__PROBLEM DETAILS__. Nothing but the lines from the one that contains "(r_Remaining res)]> h in" through the end of the data should be reproduced, and each must match exactly.

====

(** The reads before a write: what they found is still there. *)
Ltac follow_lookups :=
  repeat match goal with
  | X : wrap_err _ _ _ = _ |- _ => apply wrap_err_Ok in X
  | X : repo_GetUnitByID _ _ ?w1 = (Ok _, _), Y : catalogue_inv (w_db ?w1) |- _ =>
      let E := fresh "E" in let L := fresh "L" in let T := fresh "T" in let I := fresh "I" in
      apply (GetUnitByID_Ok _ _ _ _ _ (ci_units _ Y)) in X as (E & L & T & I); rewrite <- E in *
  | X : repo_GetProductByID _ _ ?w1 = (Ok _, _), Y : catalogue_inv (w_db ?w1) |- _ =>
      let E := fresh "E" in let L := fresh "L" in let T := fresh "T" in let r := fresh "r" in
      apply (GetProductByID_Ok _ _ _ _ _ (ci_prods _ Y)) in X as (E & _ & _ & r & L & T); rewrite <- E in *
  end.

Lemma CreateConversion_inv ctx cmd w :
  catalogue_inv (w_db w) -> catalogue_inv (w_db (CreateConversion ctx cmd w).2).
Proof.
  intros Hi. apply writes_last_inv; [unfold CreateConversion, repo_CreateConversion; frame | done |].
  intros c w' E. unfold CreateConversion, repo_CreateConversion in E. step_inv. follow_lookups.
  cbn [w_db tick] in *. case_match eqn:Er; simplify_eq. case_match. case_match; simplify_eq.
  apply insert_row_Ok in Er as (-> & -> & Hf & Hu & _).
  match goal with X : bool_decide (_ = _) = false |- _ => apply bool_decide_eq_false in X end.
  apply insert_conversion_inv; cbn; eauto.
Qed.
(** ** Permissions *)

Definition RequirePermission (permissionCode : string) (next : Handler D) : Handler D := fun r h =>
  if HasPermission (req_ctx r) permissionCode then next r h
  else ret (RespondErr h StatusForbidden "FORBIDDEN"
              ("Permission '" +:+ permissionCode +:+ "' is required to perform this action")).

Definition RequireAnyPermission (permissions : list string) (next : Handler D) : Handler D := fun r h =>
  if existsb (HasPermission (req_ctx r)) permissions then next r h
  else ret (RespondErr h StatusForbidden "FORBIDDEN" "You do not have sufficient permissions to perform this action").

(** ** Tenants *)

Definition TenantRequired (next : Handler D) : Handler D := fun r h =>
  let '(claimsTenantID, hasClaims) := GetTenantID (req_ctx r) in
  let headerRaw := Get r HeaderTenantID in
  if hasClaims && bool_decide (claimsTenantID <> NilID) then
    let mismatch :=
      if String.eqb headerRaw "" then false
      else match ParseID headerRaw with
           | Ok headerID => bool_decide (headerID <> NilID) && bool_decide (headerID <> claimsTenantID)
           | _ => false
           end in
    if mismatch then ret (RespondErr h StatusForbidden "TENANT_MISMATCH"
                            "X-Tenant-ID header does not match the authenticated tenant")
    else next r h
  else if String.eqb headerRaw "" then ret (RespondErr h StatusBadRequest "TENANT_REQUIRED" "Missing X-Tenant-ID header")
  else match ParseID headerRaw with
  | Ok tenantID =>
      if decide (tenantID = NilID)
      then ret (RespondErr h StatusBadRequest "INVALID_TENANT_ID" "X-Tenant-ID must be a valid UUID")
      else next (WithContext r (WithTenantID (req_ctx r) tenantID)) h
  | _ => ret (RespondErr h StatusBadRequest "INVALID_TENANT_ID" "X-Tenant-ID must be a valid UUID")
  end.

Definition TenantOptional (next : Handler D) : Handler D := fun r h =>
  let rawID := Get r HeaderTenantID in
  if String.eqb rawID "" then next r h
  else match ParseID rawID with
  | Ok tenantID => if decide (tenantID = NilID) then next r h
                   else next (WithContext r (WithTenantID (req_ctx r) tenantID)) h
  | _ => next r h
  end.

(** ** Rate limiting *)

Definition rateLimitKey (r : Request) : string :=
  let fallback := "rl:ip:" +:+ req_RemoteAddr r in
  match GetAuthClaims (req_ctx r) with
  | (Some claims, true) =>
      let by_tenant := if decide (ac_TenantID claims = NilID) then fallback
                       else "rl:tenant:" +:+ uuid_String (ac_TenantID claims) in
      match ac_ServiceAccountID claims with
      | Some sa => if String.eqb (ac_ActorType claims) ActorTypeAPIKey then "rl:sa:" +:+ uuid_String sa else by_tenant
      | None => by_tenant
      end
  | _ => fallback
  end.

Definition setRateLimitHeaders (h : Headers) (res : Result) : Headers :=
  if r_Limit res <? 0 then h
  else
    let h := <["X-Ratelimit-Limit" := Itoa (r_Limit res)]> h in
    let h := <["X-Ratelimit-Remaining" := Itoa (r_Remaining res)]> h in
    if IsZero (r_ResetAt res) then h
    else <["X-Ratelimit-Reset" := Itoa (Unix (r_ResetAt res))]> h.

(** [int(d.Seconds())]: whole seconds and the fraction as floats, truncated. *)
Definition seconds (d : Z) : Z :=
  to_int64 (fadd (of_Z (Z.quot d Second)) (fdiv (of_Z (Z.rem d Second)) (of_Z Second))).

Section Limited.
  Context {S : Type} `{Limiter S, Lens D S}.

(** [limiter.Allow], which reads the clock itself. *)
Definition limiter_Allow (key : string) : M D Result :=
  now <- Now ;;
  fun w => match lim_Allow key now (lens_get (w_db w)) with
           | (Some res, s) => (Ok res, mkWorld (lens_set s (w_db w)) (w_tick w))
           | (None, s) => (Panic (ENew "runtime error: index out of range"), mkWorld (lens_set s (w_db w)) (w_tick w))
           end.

====

__EXPECTED ANSWER__.
    let h := <["X-Ratelimit-Remaining" := Itoa (r_Remaining res)]> h in
    if IsZero (r_ResetAt res) then h
    else <["X-Ratelimit-Reset" := Itoa (Unix (r_ResetAt res))]> h.

(** [int(d.Seconds())]: whole seconds and the fraction as floats, truncated. *)
Definition seconds (d : Z) : Z :=
  to_int64 (fadd (of_Z (Z.quot d Second)) (fdiv (of_Z (Z.rem d Second)) (of_Z Second))).

Section Limited.
  Context {S : Type} `{Limiter S, Lens D S}.

(** [limiter.Allow], which reads the clock itself. *)
Definition limiter_Allow (key : string) : M D Result :=
  now <- Now ;;
  fun w => match lim_Allow key now (lens_get (w_db w)) with
           | (Some res, s) => (Ok res, mkWorld (lens_set s (w_db w)) (w_tick w))
           | (None, s) => (Panic (ENew "runtime error: index out of range"), mkWorld (lens_set s (w_db w)) (w_tick w))
           end.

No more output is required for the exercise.